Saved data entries
......
#[export] Program Instance U32Slice_wire : WireFormat (slice_ok 32) WriteU32Slice ReadU32Slice :=
  {| wire vs := le_put 4 (zlen vs) ++ le_all 4 vs |}.
Next Obligation. intros. cbn beta. auto using le_all_ok with gow. Qed.
Next Obligation.
  intros e v [Hl _]. unfold WriteU32Slice, WriteU32.
  by rewrite foldl_append, e_append_app, wrap_small by auto with gow.
Qed.
Next Obligation.
  intros d p v s **. cbn beta in *. autorewrite with gow. rewrite le_all_zlen by lia.
  by apply (elem_slice_read 4 d p s v).
Qed.

(** A length read by any integer format followed by that many bytes. *)
Lemma read_block {ok wr rd} `{W : !WireFormat ok wr rd} d p v s :
  ok (zlen v) -> bytes_ok v -> bytes_ok p -> bytes_ok s ->
  d_buf d = p ++ (wire (WireFormat := W) (zlen v) ++ v) ++ s -> d_offset d = zlen p ->
  (let '(l, d) := rd d in
   let d := advance d l in
   if past_end d then ([], fail d) else (slice (d_buf d) (d_offset d - l) l, d))
  = (v, advance d (zlen (wire (WireFormat := W) (zlen v) ++ v))).
Proof.
  intros Hl Hv Hp Hs Hb Ho. rewrite <- app_assoc in Hb.
  rewrite (wire_read d p (zlen v) (v ++ s)) by auto with gow.
  cbv zeta. rewrite app_assoc in Hb.
  set (d' := advance d (zlen (wire (zlen v)))).
  assert (d_offset d' = zlen (p ++ wire (WireFormat := W) (zlen v))) as Ho'.
  { cbn. rewrite Ho. by autorewrite with gow. }
  rewrite (past_end_mid d' (p ++ wire (WireFormat := W) (zlen v)) v s) by done.
  rewrite (slice_advance d' (p ++ wire (WireFormat := W) (zlen v)) v s) by done.
  f_equal. unfold d'. rewrite advance_advance. by autorewrite with gow.
Qed.

Definition block_ok (n : Z) (v : list Z) : Prop := zlen v < n /\ bytes_ok v.

#[export] Program Instance Bytes_wire : WireFormat (block_ok (2 ^ 32)) WriteBytes ReadBytes :=
  {| wire v := le_put 4 (zlen v) ++ v |}.
Next Obligation. intros v [_ Hv]. cbn beta. auto with gow. Qed.
Next Obligation.
  intros e v [Hl _]. unfold WriteBytes, WriteU32.
  by rewrite e_append_app, wrap_small by auto with gow.
Qed.
Next Obligation.
  intros d p v s [Hl Hv] **. apply (read_block (W := U32_wire) d p v s); auto with gow.
Qed.

#[export] Program Instance BytesWithVarintLen_wire :
    WireFormat (block_ok (2 ^ 32)) WriteBytesWithVarintLen ReadBytesWithVarintLen :=
  {| wire v := varint_bytes 9 (zlen v) ++ v |}.
Next Obligation.
  intros v [Hl Hv]. apply bytes_ok_app; [|done].
  apply varint_bytes_ok. pose proof (zlen_nonneg v). ranges. lia.
Qed.
Next Obligation.
  intros e v [Hl _]. unfold WriteBytesWithVarintLen.
  rewrite wrap_small by auto with gow.
  rewrite (wire_write (WireFormat := VarintU32_wire)) by auto with gow.
  by rewrite e_append_app.
Qed.
Next Obligation.
  intros d p v s [Hl Hv] **. apply (read_block (W := VarintU32_wire) d p v s); auto with gow.
Qed.
Lemma copy_at_trunc {B} (l : list B) n s1 s2 :
  (n + length s1 = length l)%nat -> copy_at l (Z.of_nat n) s1 = copy_at l (Z.of_nat n) (s1 ++ s2).
Proof.
  intros H. unfold copy_at. rewrite Nat2Z.id, length_drop. f_equal.
  rewrite !drop_ge by (rewrite ?length_app, length_drop; lia). rewrite !app_nil_r.
  rewrite take_app_le by lia. done.
Qed.

Lemma gets_ring_spec l f m :
  (f < length l)%nat -> (m <= length l)%nat ->
  let '(out, l') := gets_ring l (Z.of_nat f) (Z.of_nat m) in
  out = take m (rot f l) /\ rot f l' = replicate m None ++ drop m (rot f l) /\
  length l' = length l.
Proof.
  intros Hf Hm. unfold gets_ring. rewrite !Nat2Z.id, length_take, length_drop.
  destruct (Nat.le_gt_cases m (length l - f)).
  - rewrite Nat.min_l by lia. ztests. cbn [negb]. rewrite app_nil_r.
    destruct (copy_at_fit l f (replicate m None)) as [Hr Hl]; [rewrite length_replicate; lia|].
    rewrite length_replicate in Hr. split; [|done].
    unfold rot. rewrite take_app_le by (rewrite length_drop; lia). done.
  - rewrite Nat.min_r by lia. rewrite (proj2 (Z.eqb_neq _ _)) by lia. cbn [negb].
    set (k := (length l - f)%nat) in *.
    rewrite (copy_at_trunc l f (replicate k None) (replicate (m - k) None))
      by (rewrite length_replicate; lia).
    destruct (copy_at_wrap l f (replicate k None) (replicate (m - k) None)) as [Hr Hl];
      [rewrite ?length_replicate; lia..|].
    rewrite !length_replicate in Hr. rewrite length_take.
    rewrite <- (copy_at_trunc l f (replicate k None)) in * by (rewrite length_replicate; lia).
    destruct (copy_at_fit l f (replicate k None)) as [_ Hl1]; [rewrite length_replicate; lia|].
    rewrite Hl1, Nat.min_l by lia. rewrite Hr, Hl. split; [|split; [|done]].
    + unfold rot. rewrite (take_app_ge (drop f l)), length_drop by (rewrite length_drop; lia).
      rewrite take_take, (take_ge (drop f l)) by (rewrite length_drop; lia).
      f_equal. unfold copy_at. rewrite Nat2Z.id.
      rewrite take_app_le by (rewrite length_take; lia). rewrite take_take. f_equal; lia.
    + rewrite app_assoc, <- replicate_add. f_equal; f_equal; lia.
Qed.

Lemma gets_rep q W C n :
  inflight q W C -> 0 <= n ->
  let sz := Z.min n (zlen C) in
  exists q', gets q n = (take (Z.to_nat sz) C, q') /\ inflight q' W (drop (Z.to_nat sz) C) /\
    q' = mkQueue (items q') (size q) (writeCursor q) (pending q - sz) (readerWaiting q)
           (release q) (released q)
           (mkCounter (In (counter q)) (u64 (Out (counter q) + sz)) (Overwritten (counter q))
              (Pending (counter q))).
Proof.
  intros H Hn sz. pose proof (firstIndex_range _ _ _ H). pose proof (rep_first _ _ _ H) as Hf.
  pose proof (rep_pending _ _ _ H) as Hp. pose proof (rep_bound _ _ _ H) as Hb.
  pose proof (rep_length _ _ _ H) as Hl. pose proof (rep_size_range _ _ _ H).
  pose proof (zlen_nonneg C). pose proof (zlen_nonneg W). pow2.
  assert (gets q n = let '(out, l) := gets_ring (items q) (firstIndex q) sz in
    (out, set_counter (set_pending (set_items q l) (u64 (pending q - sz)))
       (mkCounter (In (counter q)) (u64 (Out (counter q) + sz)) (Overwritten (counter q))
          (Pending (counter q))))) as ->.
  { unfold gets, gets_ring. replace (if n <? pending q then n else pending q) with sz
      by (subst sz; rewrite Hp; zcases; lia). cbn zeta. case_match; done. }
  assert (0 <= sz <= zlen C) as Hsz by (subst sz; lia). clearbody sz.
  pose proof (gets_ring_spec (items q) (Z.to_nat (firstIndex q)) (Z.to_nat sz)) as Hg.
  rewrite !Z2Nat.id in Hg by lia. unfold zlen in Hl, Hsz, Hb.
  destruct (gets_ring (items q) (firstIndex q) sz) as [out l]. destruct Hg as (-> & Hr & Hl'); [lia..|].
  eexists. rewrite wrap_small by (ranges; rewrite Hp; unfold zlen; lia).
  split; [rewrite Hf, take_app_le by lia; done|]. split; [|done].
  eapply (rep_intro_first q); cbn; try done.
Qed.

(** ** The released items *)

Lemma slice_rot {B} (l : list B) f j :
  0 <= f -> f + j <= zlen l -> slice l f j = take (Z.to_nat j) (rot (Z.to_nat f) l).
Proof.
  intros. unfold slice, rot, zlen in *. rewrite take_app_le by (rewrite length_drop; lia). done.
Qed.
......
TO DO = Only lines holding the word "negb" are wanted, so copy each of them from the records above.

WRITTEN RESPONSE =
  - rewrite Nat.min_l by lia. ztests. cbn [negb]. rewrite app_nil_r.
  - rewrite Nat.min_r by lia. rewrite (proj2 (Z.eqb_neq _ _)) by lia. cbn [negb].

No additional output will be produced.